A new $3.4 million grant, funded over five years from the U.S. Department of Health and Human Services, will allow WSU, OHSU and UC Davis to each operate their own pathway programs for Native students.

WSU’s program, which will come online in fall 2024, will have a new name reflective of local tribes, Harrison said. WSU also plans to enroll more students and will attempt to make it a certificate or degree program.

“These are not necessarily going to be courses that are already existing,” she said. “Part of this is building, working with our current faculty to build coursework that is applicable to this level of student that is sort of pre-preparation for the medical curriculum.”

Wy’east students, as well as those participating in WSU’s future program, must be enrolled members of federally recognized tribes, regardless of race or ethnicity, and must have a bachelor’s degree. State law prohibits WSU from considering race or ethnicity for admissions.

Harrison said the grant also allows WSU to hire additional program staff.

“It’s really kind of bringing them into that College of Medicine family that we have and the overall culture that we have,” she said. “They already become part of us, so that way, when they matriculate into the medical school, they are already comfortable. They already have that knowledge and trust rather than transitioning and building it brand new.”

Packham said Wy’east gave her a pathway to pursue her dream after her initial applications into medical school were rejected.
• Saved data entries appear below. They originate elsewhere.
(* ===== verification/ProxyRegistry.v ===== *)
(** * The forwarding registry (services/avery/src/proxy_registry.rs)

    Avery's public registry combines the internal one with configured external
    registries.  An external registry is a service behind a network connection:
    a [Connection] is its name and what it answers to each read request.  Reads
    ask every registry, externals in configuration order first, and combine the
    answers; writes go to the internal registry alone.  Connecting and the tokens
    of requests are in [ProxyConnect]. *)
From S2P Require Import Prelude Interfaces Proto Regex Registry.

(** ** State *)
Inductive ConflictResolutionMethod := ConflictError | UsePriority.

Record Connection := MkConnection {
  cn_name : string;
  cn_list : Filters -> result Status (list Function_);
  cn_list_versions : Filters -> result Status (list Function_);
  cn_get : FunctionId -> result Status Function_
}.

Inductive ListFunction := ListFunctions | ListVersions.

(** The variants that answering a request can construct. *)
Inductive ProxyRegistryError :=
| ConflictingFunctions (key registry1 registry2 : string)
| VersionParseError (e : string).
Definition display_error (e : ProxyRegistryError) : string :=
  match e with
  | ConflictingFunctions k a b =>
      "Conflicting version name pair: " +:+ quoted k +:+ " in registries " +:+ quoted a +:+ " and " +:+ quoted b
  | VersionParseError e => "Version parse error: " +:+ e
  end.

Section proxy.
Context {SV : SemVer} {UL : UuidLib} {DL : DigestLib} {RE : RegexEngine} {HO : HashOrder}.

Record ProxyRegistry := MkProxy {
  internal_registry : RegistryService;
  connections : list Connection;
  conflict_resolution : ConflictResolutionMethod
}.

Definition registry_of (f : Function_) : string := default "unknown" (fn_metadata f !! "registry").

(** ** Combining lists *)
Definition conflict (self : ProxyRegistry) (key : string) (function existing : Function_)
    (hashmap : gmap string Function_) : result ProxyRegistryError (gmap string Function_) :=
  match conflict_resolution self with
  | ConflictError => Err (ConflictingFunctions key (registry_of function) (registry_of existing))
  | UsePriority => Ok hashmap
  end.

Definition try_insert_function (self : ProxyRegistry) (hashmap : gmap string Function_) (function : Function_)
  : result ProxyRegistryError (gmap string Function_) :=
  match hashmap !! fn_name function with
  | Some existing =>
      version ← map_err VersionParseError (version_parse (fn_version function));
      match version_parse (fn_version existing) with
      | Ok existing_version =>
          if version_ltb existing_version version then Ok (<[fn_name function := function]> hashmap)
          else if version_eqb existing_version version
               then conflict self (fn_name function) function existing hashmap
               else Ok hashmap
      | Err _ => Ok hashmap
      end
  | None => Ok (<[fn_name function := function]> hashmap)
  end.

Definition version_key (function : Function_) : string := fn_name function +:+ ":" +:+ fn_version function.

Definition try_insert_version (self : ProxyRegistry) (hashmap : gmap string Function_) (function : Function_)
  : result ProxyRegistryError (gmap string Function_) :=
  match hashmap !! version_key function with
  | Some existing => conflict self (version_key function) function existing hashmap
  | None => Ok (<[version_key function := function]> hashmap)
  end.

(** [function.metadata.insert("registry", name)]. *)
Definition tag (name : string) (f : Function_) : Function_ :=
  fn_set_metadata (<["registry" := name]> (fn_metadata f)) f.

(** What every registry answers, in priority order, each function marked with
    the registry it comes from. *)
Definition ask (list_function : ListFunction) (filters : Filters) (connection : Connection)
  : result Status (string * list Function_) :=
  functions ← match list_function with
              | ListFunctions => cn_list connection filters
              | ListVersions => cn_list_versions connection filters
              end;
  Ok (cn_name connection, functions).
Definition ask_internal (self : ProxyRegistry) (filters : Filters) : result Status (string * list Function_) :=
  functions ← rpc_list (internal_registry self) filters; Ok ("internal", functions).
Definition tag_all (answer : string * list Function_) : list Function_ :=
  tag answer.1 <$> answer.2.
Definition responses (self : ProxyRegistry) (filters : Filters) (list_function : ListFunction)
  : result Status (list Function_) :=
  rs ← collect ((ask list_function filters <$> connections self) ++ [ask_internal self filters]);
  Ok (concat (tag_all <$> rs)).

Definition insert_function (self : ProxyRegistry) (list_function : ListFunction) :=
  match list_function with
  | ListFunctions => try_insert_function self
  | ListVersions => try_insert_version self
  end.

(** The version is only used for sorting. *)
Definition sort_version (f : Function_) : Version :=
  match version_parse (fn_version f) with Ok v => v | Err _ => version_invalid end.

Definition proxy_cmp (key : Z) : Version * Function_ -> Version * Function_ -> comparison :=
  match OrderingKey_from_i32 key with
  | Some NameVersion | None =>
      cmp_lex (cmp_on (fun p => fn_name p.2) str_cmp) (cmp_rev (cmp_on fst version_cmp))
  end.

(** Sorting, offset and limit are redone on the combination. *)
Definition arrange (order : Ordering) (functions : list (Version * Function_)) : list Function_ :=
  let functions := snd <$> sort_by (proxy_cmp (ord_key order)) functions in
  page (ord_offset order) (ord_limit order) (if ord_reverse order then reverse functions else functions).

Definition proxy_list (self : ProxyRegistry) (filters : Filters) (list_function : ListFunction)
  : result Status (list Function_) :=
  rs ← responses self filters list_function;
  combined ← map_err (fun e => MkStatus CAlreadyExists (display_error e))
    (try_fold (insert_function self list_function) ∅ rs);
  Ok (arrange (default default_ordering (fl_order filters))
        ((fun f => (sort_version f, f)) <$> hash_values combined)).

Definition proxy_rpc_list (self : ProxyRegistry) (filters : Filters) := proxy_list self filters ListFunctions.
Definition proxy_rpc_list_versions (self : ProxyRegistry) (filters : Filters) := proxy_list self filters ListVersions.

(** ** Getting one function *)
Definition not_found {A} (r : result Status A) : bool :=
  match r with Err e => bool_decide (st_code e = CNotFound) | Ok _ => false end.

Definition ask_get (payload : FunctionId) (connection : Connection) : result Status (string * Function_) :=
  f ← cn_get connection payload; Ok (cn_name connection, f).
Definition ask_get_internal (self : ProxyRegistry) (payload : FunctionId) : result Status (string * Function_) :=
  f ← Registry.get (internal_registry self) payload; Ok ("internal", f).

Definition proxy_get (self : ProxyRegistry) (payload : FunctionId) : result Status Function_ :=
  let answers := (ask_get payload <$> connections self) ++ [ask_get_internal self payload] in
  found ← collect (filter (fun r => negb (not_found r)) answers);
  combined ← map_err (fun e => MkStatus CAlreadyExists (display_error e))
    (try_fold (try_insert_version self) ∅ ((fun answer => tag answer.1 answer.2) <$> found));
  ok_or (MkStatus CNotFound ("Failed to find function with name: " +:+ quoted (fid_name payload) +:+
           " and version " +:+ quoted (fid_version payload)))
    (head (hash_values combined)).

(** ** Writing *)

(** A handler of the internal registry, run inside the proxy. *)
Definition on_internal {A} (h : handler A) : sem ProxyRegistry Status A :=
  fun self => let '(r, a) := h (internal_registry self) in
              (MkProxy r (connections self) (conflict_resolution self), a).

Definition proxy_register now payload : sem ProxyRegistry Status Function_ :=
  on_internal (register now payload).
Definition proxy_register_attachment now new_id os payload : sem ProxyRegistry Status AttachmentHandle :=
  on_internal (register_attachment now new_id os payload).
Definition proxy_upload_streamed_attachment stream : sem ProxyRegistry Status unit :=
  on_internal (upload_streamed_attachment stream).
End proxy.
“It’s really important that WSU has a program like Wy’east to get Native people involved in medicine because I know a lot of Native people who are interested in working in health care,” she said. “It’s hard because they don’t ever see a Native doctor.”

Packham had applied to medical schools after studying microbiology at Brigham Young University. While she wasn’t accepted, two of the schools – WSU and OHSU – referred her to the Wy’east program.

As a result, Packham said her first year at WSU felt like review after learning much of the material in Wy’east, which – due to the conditional acceptance – provided a “low-stakes environment” for her to learn.

“That really helped me have a mindset of just trying my best and not being a perfectionist about things,” she said, “because the point of school, the point of medical school, is to keep failing until you really understand the coursework and the medical skills. That shift with Wy’east really helped.”